Rev. Convers Francis, of Harvard University, wrote:—
“I remember you told me last November, just before your departure for Washington, that you were looking forward to fearful trials in the approaching session, but that the path of duty was plain before you, and that you should walk therein. Nobly, most nobly, have you redeemed that pledge. But the apprehension with which the first part of your remark filled me at the time included nothing like this scene of murderous guilt. How could it? How could any one, who had not measured all the length and breadth of slaveholding depravity, as I had not, have brought such a thing within the range of imagination or prophecy?”
Thomas Sherwin, Head Master of the Boston High School, wrote:—
“To-day we have had a public Declamation, and in the preparation my chief difficulty was to determine how many lads should be allowed to make selections from your speech. I send you a programme, from which you will see that there is a good sprinkling of the true spirit. To you, intrusted with the momentous interests of our whole country, not to say those of the world, these boyish affairs may seem trifling.”
Dr. Joseph Sargent, the eminent surgeon, of Worcester, wrote:—
“You have not said one word that we would have unsaid; and when you shall have opportunity again to speak those words of truth which are words of fire, we only wish to be at hand to take the blows ourselves, while you shall have the glory of having aroused a nation as it has not been aroused before, since the days which preceded the Revolution. Shame on the country which needed such a wrong to move it to the right!”
Mrs. Lydia Maria Child wrote thus:—
“My chief motive in writing is to thank you for your magnificent speech, which met the requirements of the time with so much intellectual strength and moral heroism. Some ‘patriots’ called it ‘Un-American.’ It recalled to my mind the words of Aristophanes:—
“‘Sparta shall find
An honest chronicler, though Fear may try
The prize with Truth. Yes, I have fears, and those
In no small brood. I know the people well,
Their temper’s edge and humor. Does some tongue
Link cunning commendation with their own
And country’s name? Their joy o’erflows the measure;
It matters not the praise be wrong, nor that
Their freedom pays the tickling of their ears.’

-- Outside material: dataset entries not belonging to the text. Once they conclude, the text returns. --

Lemma iter_facts data d s mwm ec self :
  init data d s mwm ec = OK self ->
  strictly_increasing data = true ->
  d <> 0 ->
  exists n ws,
    len self = OK n /\ iter self = OK ws /\ Py.len ws = n /\
    forall i, 0 <= i < n ->
      exists w, Py.index ws i = OK w /\ getitem self i = OK w /\
                start w = s + i * wf_data_stepsize self /\
                end_ w = start w + minutes d.
Proof.
  intros Hinit Hinc Hd.
  destruct (len_total _ _ _ _ _ _ Hinit Hinc) as (n & Hlen).
  destruct (init_facts _ _ _ _ _ _ Hinit)
    as (_ & _ & _ & Hs & He & Hnd & _ & (pre & post & Hmid)).
  assert (Hn : 0 <= n) by (apply (len_bound self n Hlen)).
  assert (Hget : forall i, 0 <= i < n -> exists w, getitem self i = OK w).
  { intros i Hi.
    destruct (getitem_ok self n i Hlen Hi Hnd) as (w & lb & rb & Hw & _ & _).
    - rewrite He, Hs. unfold minutes. lia.
    - rewrite Hmid in Hinc. exact (increasing_middle _ _ _ Hinc).
    - exists w. assumption. }
  assert (Hrange : forall i, In i (Py.range n) -> 0 <= i < n).
  { intros i Hi. unfold Py.range in Hi. apply in_map_iff in Hi.
    destruct Hi as (k & <- & Hk). apply in_seq in Hk. lia. }
  destruct (mapM_total (getitem self) (Py.range n)) as (ws & Hws).
  { intros i Hi. apply Hget, Hrange, Hi. }
  exists n, ws. split; [assumption |].
  split; [unfold iter; rewrite Hlen; exact Hws |].
  destruct (Forall2_index _ _ _ (mapM_ok _ _ _ Hws)) as (Hlen' & Hidx).
  split; [rewrite Hlen', CoreMore.range_len; lia |].
  intros i Hi.
  destruct (Hidx i i (CoreMore.range_index n i Hi)) as (w & Hw & Hgw).
  exists w. split; [assumption |]. split; [assumption |].
  destruct (getitem_fields _ _ _ Hgw) as (Hstart & Hend).
  rewrite Hstart, Hend, He, Hs. split; lia.
Qed.
(** * WatchAD.py: the lifecycle controller of the WatchAD detection engine

    A shallow embedding of [WatchAD.py].  The script is a sequence of calls
    into collaborators (the logger, the probes and bootstrap steps of
    [scripts.init_settings], [subprocess.call], [optparse]) glued together
    by [if]/[elif] and [sys.exit].  The embedding keeps that shape:

    - every collaborator call is an observable [event], recorded in order;
    - the collaborators themselves are an interface ([Collaborators]) over
      an arbitrary world state, so that a probe may answer differently
      each time it is asked;
    - [sys.exit] aborts the rest of the run, and its argument is the
      exit code the script asks for (the code [-1] is kept as written,
      whatever the operating system makes of it);
    - an exception aborts the rest of the run as well: the script has no
      [try], so the interpreter prints a traceback and the process ends
      with exit code 1;
    - a run that reaches the end of [main] exits with code 0.

    Two calls of the script can raise.  [subprocess.call] is given its
    command as one string with [shell=False]; where the platform takes
    such a string as the name of the program to run (POSIX), no such
    program is found and the call raises an [OSError]
    ([FileNotFoundError]); elsewhere it runs the command and returns its
    exit code.  Which of the two happens is up to the world.  And
    [parser.print_help()] reads [sys.argv[0]], which raises [IndexError]
    on an empty [sys.argv].  The probes and the bootstrap steps are taken
    to return.

    The command line goes through [optparse], of Python's standard
    library; its [parse_args] is modelled for the options that
    [parse_option] registers. *)

From Stdlib Require Import ZArith String Ascii List DecimalString.
From stdpp Require Import base option list strings gmap.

“Your political adversaries made such an outcry about your imprudent severity and unjustifiable personalities, that I cautiously examined whether there was any ground for such an allegation. Few persons have stronger aversion to harsh epithets and personal vituperation than I have, but I confess I could find nothing in your Kansas Speech which offended either my taste or my judgment. You rebuked States and individuals merely as the representatives of that ever-encroaching Slave Power, whose characteristic artifice, arrogance, and despotism it was necessary for you to portray in connection with the subject under debate.”
These testimonies, which reveal the feelings of the time, might be multiplied indefinitely. The “sequel,” to which Mr. Clay refers, and to which allusion is made by other correspondents, will be found at the end of the speech in an Appendix.